Writing Motherhood – The First Day of Kindergarten

41yHtGdwW9L._SL160_.jpgVanessa over at Chef Druck is spearheading a fabulous writing exercise on behalf of the book Writing Motherhood by Lisa Garrigues. I read Lisa’s book a few months back and it really provided me with some invaluable advice on how to truly capture my life as a parent and put it into words that will keep readers engaged and entertained. So when Vanessa asked if I’d contribute a blog dedicated to our children’s firsts, I thought back to a great story about my son’s first day of kindergarten. So without further ado, here it is…

The Bracelet

I would have written earlier this week about my kids’ first day back to school but I managed to get myself involved in so many projects with my new company, that my musings about daily life weren’t that funny this week.
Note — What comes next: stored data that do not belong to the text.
(* ===== verification/StorageSpec.v ===== *)
(** What the formats and the storage engine guarantee: encodings that read back,
    an engine that is a map and survives a restart, commands that mean what was
    encoded, and where each of these stops. *)

From S2P Require Import Prelude Types Text Codec Engine.

(** * Encodings *)

(** Field maps round trip. Any map of arbitrary strings, encoded as hex
    lines, decodes to itself; so two different maps never share an encoding. *)
Lemma field_map_roundtrip (fields fields' : FieldMap) :
  DecodeFields (EncodeFields fields) = Ok fields ∧
  (EncodeFields fields = EncodeFields fields' ↔ fields = fields').
Proof.
  split; [apply DecodeFields_encode|]. split; [|by intros ->]. intros H.
  pose proof (DecodeFields_encode fields) as H1. rewrite H, DecodeFields_encode in H1.
  by injection H1.
Qed.

(** RPC envelopes round trip. A request and a response whose metadata keys
    are neither empty nor start with an underscore, the deadline being an
    [int], are decoded to exactly what was sent. *)
Lemma rpc_envelope_roundtrip rq rs :
  metadata_ok (rq_metadata rq) → (- two31 <= rq_deadline_ms rq < two31)%Z →
  metadata_ok (rs_metadata rs) →
  DecodeRpcRequest (EncodeRpcRequest rq) = Ok rq ∧
  DecodeRpcResponse (EncodeRpcResponse rs) = Ok rs.
Proof.
  intros. split; [by apply rpc_request_roundtrip | by apply rpc_response_roundtrip].
Qed.

Definition sample_metadata : FieldMap := <["trace" := "t"]> ∅.

Lemma sample_metadata_ok : metadata_ok sample_metadata.
Proof.
  intros k [v Hk]. unfold sample_metadata in Hk. apply lookup_insert_Some in Hk as [[<- _] | [_ Hk]]; [done|].
  by rewrite lookup_empty in Hk.
Qed.

Lemma rpc_envelope_roundtrip_witness :
  let rq := mkRequest "1" "kv_put" "cli" "gw" (-5) "pay" sample_metadata in
  let rs := mkResponse "1" false "IoError" "disk" "" sample_metadata in
  DecodeRpcRequest (EncodeRpcRequest rq) = Ok rq ∧
  DecodeRpcResponse (EncodeRpcResponse rs) = Ok rs.
Proof.
  apply (rpc_envelope_roundtrip (mkRequest "1" "kv_put" "cli" "gw" (-5) "pay" sample_metadata)
    (mkResponse "1" false "IoError" "disk" "" sample_metadata)).
  - exact sample_metadata_ok.
  - unfold two31. simpl. lia.
  - exact sample_metadata_ok.
Defined.

(** Store and region records round trip. Written under any prefix into any
    field map and read back under that prefix, a region is itself, peers and
    their order included, and a store is itself except for its labels, which no
    record carries. *)
Lemma record_roundtrip f p s r :
  store_ok s → region_ok r →
  GetStoreFields (PutStoreFields f s p) p = wire_store s ∧
  GetRegionFields (PutRegionFields f r p) p = r.
Proof.
  intros Hs Hr. split.
  - apply GetStoreFields_agrees; [|done]. apply agrees_put_all, store_fields_nodup.
  - apply GetRegionFields_agrees; [|done]. apply agrees_put_all, region_fields_nodup.
Qed.

Definition sample_store : StoreInfo :=
  mkStore 4 (mkEndpoint "10.0.0.4" 9100) (mkEndpoint "10.0.0.4" 9200) "Up"
    (<["zone" := "a"]> ∅) (-1).
Definition sample_region : RegionInfo :=
  mkRegion 9 "b" "m" (mkEpoch 3 2) [mkPeer 1 4 kVoter; mkPeer 7 5 kLearner] 7.

Lemma record_roundtrip_witness :
  GetStoreFields (PutStoreFields ∅ sample_store "x") "x" = wire_store sample_store ∧
  GetRegionFields (PutRegionFields ∅ sample_region "x") "x" = sample_region.
Proof.
  apply (record_roundtrip ∅ "x" sample_store sample_region).
  - repeat split; simpl; unfold two31, two63; lia || reflexivity.
  - repeat split; try reflexivity. repeat constructor.
Defined.

(** * The engine *)

(** A store engine that is open on its directory, its log telling the whole of
    its contents, on a disk that raises no error. *)
Definition engine_open (w : EngineW) : Prop := durable w ∧ disk_ok w.1.

(** C34: The engine is a map. On a disk that raises no error every batch is
    applied in order, after which a lookup finds exactly the current contents
    and the scans list exactly the entries of the prefix or of the half-open
    range, in key order, each key once. *)
Theorem engine_is_map ms d e :
  disk_ok d →
  ∃ d' e', WriteBatch ms (d, e) = (Ok tt, (d', e')) ∧ data_ e' = apply_batch (data_ e) ms ∧
  (∀ k, (Get k (d', e')).1 =
     match data_ e' !! k with Some v => Ok v | None => Err (key_not_found k) end) ∧
  (∀ p, ∃ l, (ScanPrefix p (d', e')).1 = Ok l ∧
     (∀ k v, (k, v) ∈ l ↔ starts_with p k = true ∧ data_ e' !! k = Some v) ∧
     StronglySorted entry_le l ∧ NoDup l.*1) ∧
  (∀ a b, ∃ l, (ScanRange a b (d', e')).1 = Ok l ∧
     (∀ k v, (k, v) ∈ l ↔ in_rangeb a b k = true ∧ data_ e' !! k = Some v) ∧
     StronglySorted entry_le l ∧ NoDup l.*1).
Proof.
  intros Hd. do 2 eexists. split; [by apply WriteBatch_ok|]. split; [done|]. split_and!.
  - intros k. by rewrite Get_spec.
  - intros p. eexists. rewrite ScanPrefix_entries. split; [done|]. split_and!;
      [apply elem_of_entries | rewrite entries_kvs; apply kvs_sorted | apply entries_nodup].
  - intros a b. eexists. rewrite ScanRange_entries. split; [done|]. split_and!;
      [apply elem_of_entries | rewrite entries_kvs; apply kvs_sorted | apply entries_nodup].
Qed.

Definition small_engine : FileKvEngine := mkEngine "d" "d/kv.log" (<["a" := "0"]> ∅).
Definition small_batch : list KvMutation := [mkMutation kPut "b" "1"; mkMutation kDelete "a" ""].

Lemma engine_is_map_witness :
  ∃ d' e', WriteBatch small_batch (mkDisk ∅ [], small_engine) = (Ok tt, (d', e')) ∧
    data_ e' = apply_batch (data_ small_engine) small_batch ∧
    (∀ k, (Get k (d', e')).1 =
       match data_ e' !! k with Some v => Ok v | None => Err (key_not_found k) end) ∧
    (∀ p, ∃ l, (ScanPrefix p (d', e')).1 = Ok l ∧
       (∀ k v, (k, v) ∈ l ↔ starts_with p k = true ∧ data_ e' !! k = Some v) ∧
       StronglySorted entry_le l ∧ NoDup l.*1) ∧
    (∀ a b, ∃ l, (ScanRange a b (d', e')).1 = Ok l ∧
       (∀ k v, (k, v) ∈ l ↔ in_rangeb a b k = true ∧ data_ e' !! k = Some v) ∧
       StronglySorted entry_le l ∧ NoDup l.*1).
Proof. apply (engine_is_map small_batch (mkDisk ∅ []) small_engine). reflexivity. Defined.

(** Successive batches. *)
Fixpoint write_batches (batches : list (list KvMutation)) : IO EngineW unit :=
  match batches with
  | [] => mret tt
  | ms :: rest => _ ← WriteBatch ms; write_batches rest
  end.

Lemma write_all_durable batches w w' :
  engine_open w → Forall keys_ok batches →
  write_batches batches w = (Ok tt, w') →
  engine_open w' ∧ data_ w'.2 = foldl apply_batch (data_ w.2) batches ∧
  directory_ w'.2 = directory_ w.2.
Proof.
  revert w. induction batches as [|ms rest IH]; intros [d e] [Hdur Hd] Hks Hrun.
  { injection Hrun as <-. done. }
  apply list.Forall_cons in Hks as [Hk Hks].
  apply bind_Ok_inv in Hrun as ([] & w1 & Hw1 & Hrun).
  assert (engine_open w1) as Hw1o.
  { split; [by eapply WriteBatch_durable|]. rewrite WriteBatch_ok in Hw1 by done.
    injection Hw1 as <-. by apply write_disk_ok. }
  rewrite WriteBatch_ok in Hw1 by done. injection Hw1 as <-.
  destruct (IH _ Hw1o Hks Hrun) as (Hopen & Hdata & Hdir). split_and!; [done|..].
  - by rewrite Hdata.
  - by rewrite Hdir.
Qed.

(** C27: Restart loses nothing that batches of non-empty keys wrote. An engine
    opened on its directory, whose log ends with a whole line, on a disk without
    errors to come, after any series of successful batches without an empty key, is
    reopened by a new process with exactly the contents it had. (The code takes the
    empty key, and the log then no longer opens.) *)
Theorem engine_survives_restart path d0 d e batches w' :
  disk_ok d0 → complete (default "" (files d0 !! path_join path "kv.log")) = true →
  Open path (d0, new_engine) = (Ok tt, (d, e)) → Forall keys_ok batches →
  write_batches batches (d, e) = (Ok tt, w') →
  ∃ d'', Open path (w'.1, new_engine) = (Ok tt, (d'', w'.2)) ∧
    data_ w'.2 = foldl apply_batch (data_ e) batches.
Proof.
  intros Hd0 Hc Hopen Hks Hrun. pose proof (Open_path _ _ _ Hopen) as Hne.
  assert (engine_open (d, e) ∧ directory_ e = path) as [Ho Hdir].
  { split; [split|].
    - by eapply Open_durable.
    - rewrite Open_run in Hopen by done. unfold replay_text in Hopen.
      destruct (replay_lines _ _). by injection Hopen as _ <- _.
    - rewrite Open_run in Hopen by done. unfold replay_text in Hopen.
      destruct (replay_lines _ _). by injection Hopen as _ _ <-. }
  destruct (write_all_durable batches (d, e) w' Ho Hks Hrun) as ([Hdur Hd'] & Hdata & Hdir').
  destruct w' as [d1 e1]. cbn [fst snd] in *.
  destruct (reopen d1 e1 Hdur Hd') as (d'' & Hre & _). exists d''.
  rewrite Hdir', Hdir in Hre. done.
Qed.

Definition restart_batches : list (list KvMutation) :=
  [[mkMutation kPut "a" ""; mkMutation kPut "b" "x y"]; [mkMutation kDelete "a" ""]].
Definition opened_engine : EngineW := (Open "d" (mkDisk ∅ [], new_engine)).2.
Definition written_engine : EngineW := (write_batches restart_batches opened_engine).2.

Lemma engine_survives_restart_witness :
  ∃ d'', Open "d" (written_engine.1, new_engine) = (Ok tt, (d'', written_engine.2)) ∧
    data_ written_engine.2 = foldl apply_batch (data_ opened_engine.2) restart_batches.
Proof.
  apply (engine_survives_restart "d" (mkDisk ∅ []) opened_engine.1 opened_engine.2
    restart_batches written_engine).
  - reflexivity.
  - reflexivity.
  - vm_compute. reflexivity.
  - repeat constructor; discriminate.
  - vm_compute. reflexivity.
Defined.

(** C36: A batch is not atomic on disk. Take an open engine and a batch of
    non-empty keys that fails, on a disk whose errors the stream notices. The
    caller gets the error and memory is unchanged, but the log has grown by the
    mutations before the failure and by a part of the record that failed, none or
    all of it included. A new process replays those mutations and then whatever
    that part reads as: nothing when it is empty, the mutation when it is whole. *)
Theorem failed_batch_is_half_applied ms d e st d' e' :
  durable (d, e) → alert d → keys_ok ms → WriteBatch ms (d, e) = (Err st, (d', e')) →
  e' = e ∧ ∃ k m n text, ms !! k = Some m ∧ files d' !! log_path_ e = Some text ∧
    let part := String.substring 0 n (mutation_line m) in
    let data := apply_batch (data_ e) (take k ms) in
    replay_lines (getlines text) ∅ = replay_lines (getlines part) data ∧
    (part = "" → replay_lines (getlines text) ∅ = (Ok tt, data)) ∧
    (part = mutation_line m → replay_lines (getlines text) ∅ = (Ok tt, apply_mutation data m)).
Proof.
  intros (_ & Hp & text & Hf & Hc & Hr) Hal Hks Hrun.
  destruct (WriteBatch_err ms d e text st d' e' Hal Hf Hrun) as [-> (k & m & n & Hk & Hf')].
  split; [done|]. cbn [fst snd] in *. exists k, m, n. eexists. split; [exact Hk|].
  split; [exact Hf'|]. cbn zeta. set (part := String.substring 0 n (mutation_line m)).
  rewrite getlines_app, replay_lines_app, Hr by done.
  rewrite getlines_app, replay_lines_app, replay_batch
    by (apply batch_lines_complete || by apply list.Forall_take).
  split; [done|]. split; intros ->; [done|].
  replace (mutation_line m) with (batch_lines [m]) by apply sapp_nil_r.
  rewrite replay_batch; [done|]. apply list.Forall_singleton. exact (Forall_lookup_1 _ _ _ _ Hks Hk).
Qed.

(** The second record of two is cut off after a part of its value. *)
Definition no_space (kept : nat) (noticed : bool) : IoFault :=
  mkFault "No space left on device" kept noticed.
Definition two_puts : list KvMutation := [mkMutation kPut "a" "1"; mkMutation kPut "b" "23"].
Definition full_disk (f : IoFault) : EngineW :=
  (mkDisk (files opened_engine.1) [None; None; None; Some f], opened_engine.2).
Definition faulty_engine : EngineW := full_disk (no_space 7 true).
Definition half_written : EngineW := (WriteBatch two_puts faulty_engine).2.

Lemma failed_batch_is_half_applied_witness :
  files half_written.1 !! "d/kv.log" = Some ("P 61 31" +:+ newline +:+ "P 62 32") ∧
  half_written.2 = faulty_engine.2 ∧
  ∃ k m n text, two_puts !! k = Some m ∧ files half_written.1 !! log_path_ faulty_engine.2 = Some text ∧
    let part := String.substring 0 n (mutation_line m) in
    let data := apply_batch (data_ faulty_engine.2) (take k two_puts) in
    replay_lines (getlines text) ∅ = replay_lines (getlines part) data ∧
    (part = "" → replay_lines (getlines text) ∅ = (Ok tt, data)) ∧
    (part = mutation_line m → replay_lines (getlines text) ∅ = (Ok tt, apply_mutation data m)).
Proof.
  split; [vm_compute; reflexivity|].
  apply (failed_batch_is_half_applied two_puts faulty_engine.1 faulty_engine.2
    (IoError ("failed to write kv log: " +:+ "d/kv.log")) half_written.1).
  - split; [discriminate|]. split; [reflexivity|]. exists "". repeat split; vm_compute; reflexivity.
  - repeat constructor.
  - repeat constructor; discriminate.
  - vm_compute. reflexivity.
Defined.

(** Nothing in a record says how long it is: after the failed batch a new
    process reads a value that nobody wrote. *)
Lemma torn_record_is_another_value :
  (Open "d" (half_written.1, new_engine)).1 = Ok tt ∧
  data_ (Open "d" (half_written.1, new_engine)).2.2 !! "b" = Some "2".
Proof. split; vm_compute; reflexivity. Qed.

(** An error that comes when the buffer is written: the batch succeeds, and
    after a restart the key is not there. *)
Lemma unnoticed_error_loses_batch :
  let w := WriteBatch two_puts (full_disk (no_space 0 false)) in
  w.1 = Ok tt ∧ data_ w.2.2 !! "b" = Some "23" ∧
  (Open "d" (w.2.1, new_engine)).1 = Ok tt ∧
  data_ (Open "d" (w.2.1, new_engine)).2.2 !! "b" = None.
Proof. cbn zeta. repeat split; vm_compute; reflexivity. Qed.

(** * Commands *)

(** Commands mean what was encoded. On any engine, applying the encoding of
    a put with a non-empty key, of a delete, or of a batch with non-empty keys
    that fits into a vector, is that very call on the engine, values empty or
    not. *)
Theorem command_roundtrip {S} `{KvEngine S} k v ms :
  (k ≠ "" → ApplyKvCommand (EncodePutCommand k v) = kv_Put (S := S) k v) ∧
  ApplyKvCommand (EncodeDeleteCommand k) = kv_Delete (S := S) k ∧
  (keys_ok ms → (N.of_nat (length ms) <= max_mutations)%N →
   ApplyKvCommand (EncodeBatchCommand ms) = kv_WriteBatch (S := S) ms).
Proof.
  split; [apply apply_put_command|]. split; [apply apply_delete_command|].
  apply apply_batch_command.
Qed.

Lemma command_roundtrip_witness :
  ("k" ≠ "" → ApplyKvCommand (EncodePutCommand "k" "") = kv_Put (S := EngineW) "k" "") ∧
  ApplyKvCommand (EncodeDeleteCommand "k") = kv_Delete (S := EngineW) "k" ∧
  (keys_ok [mkMutation kPut "k" ""] → (N.of_nat 1 <= max_mutations)%N →
   ApplyKvCommand (EncodeBatchCommand [mkMutation kPut "k" ""]) =
   kv_WriteBatch (S := EngineW) [mkMutation kPut "k" ""]).
Proof. exact (command_roundtrip "k" "" [mkMutation kPut "k" ""]). Defined.

(** An empty key shifts the columns of a put: the value is stored as the
    key, with an empty value. *)
Lemma empty_key_put_stores_value_as_key {S} `{KvEngine S} v :
  ApplyKvCommand (EncodePutCommand "" v) = kv_Put (S := S) v "".
Proof. apply apply_put_command_empty. Qed.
In fact, on my son’s very first day of kindergarten, he shocked both my husband and I when he was the only kid in the class to start bawling when we both attempted to leave the classroom.
There is nothing more heartbreaking than watching your five year old wail when you attempt to drop him off at a new school. All I kept thinking was he’s never going to let me leave – I will never be able to go to work again. I’m going to be parked outside of the classroom until the leaves start changing. I don’t know what happened that he’s gotten so attached to me, but every single morning he asks the same question. “Mommy, are you going to work today?” For the last five years, I’ve had to tell him, yes, I’m going to work today. But now, I’m the owner of my own business and work is wherever I want it to be – at home, in Manhattan – even in Los Angeles if I wanted to hop on a plane. But yet, as my son gets more and more stressed when I tell him I’m heading to the city for work, I’m starting to realize that no matter what I do, I need to be there to take him to school, or be home when he walks in the door.
I’m not saying I’m packing it in for SAHM status – I am a worker at heart – but I do want to be there for him and my daughter. I even contemplated volunteering to be a class mother and then thought better of it since I pretty much stink in that area – who the heck wants to get up at 6am to call everyone on a snow day or bake all the cupcakes to sell at an election day bake sale. What I do know is that when a kid is five, they remember everything. I remember when I got left at afterschool by accident when I was his age and I vowed never to do that either of them – no kid gets left behind – except of course when you think they’re supposed to be in school for a full day but it’s really only a half day, but I digress…
Getting back to kindergarten – while my son held on to my arm for dear life that first day, the little boy next to him broke the ice with some sage advice. He looked straight at my left wrist and said, “Why don’t you leave something special with him like your bracelet and then he’ll know you have to come back for him?” A very wise thought, except I wasn’t about about to slip off my 10th anniversary gift as collatoral just so my son would stop his crying jag. So instead of parting with my tennis bracelet, I fished in my purse and handed him the sherrif’s badge we picked out at Rocking Horse ranch last week when he begged me to get him a pair of handcuffs. He still kept crying but eventually, after we gave him the slip, he finally stopped and picked up a marker to draw a picture of himself missing his mommy and daddy.
Thankfully for me, day two was a complete cinch. He marched right in, gave me a kiss and off he went to sit with his new friends. And me – I raced off to catch the 8:48am train, missed my morning coffee, but caught up with my closest gal pals on Metronorth. And then, I raced home early to see how his day went. And thankfully, he had a wonderful time. So while I adjust to starting a new business and Dylan adjusts to being a kindergartener, something tells me that while both of us may have bumps along the way, everything is going to turn out just fine.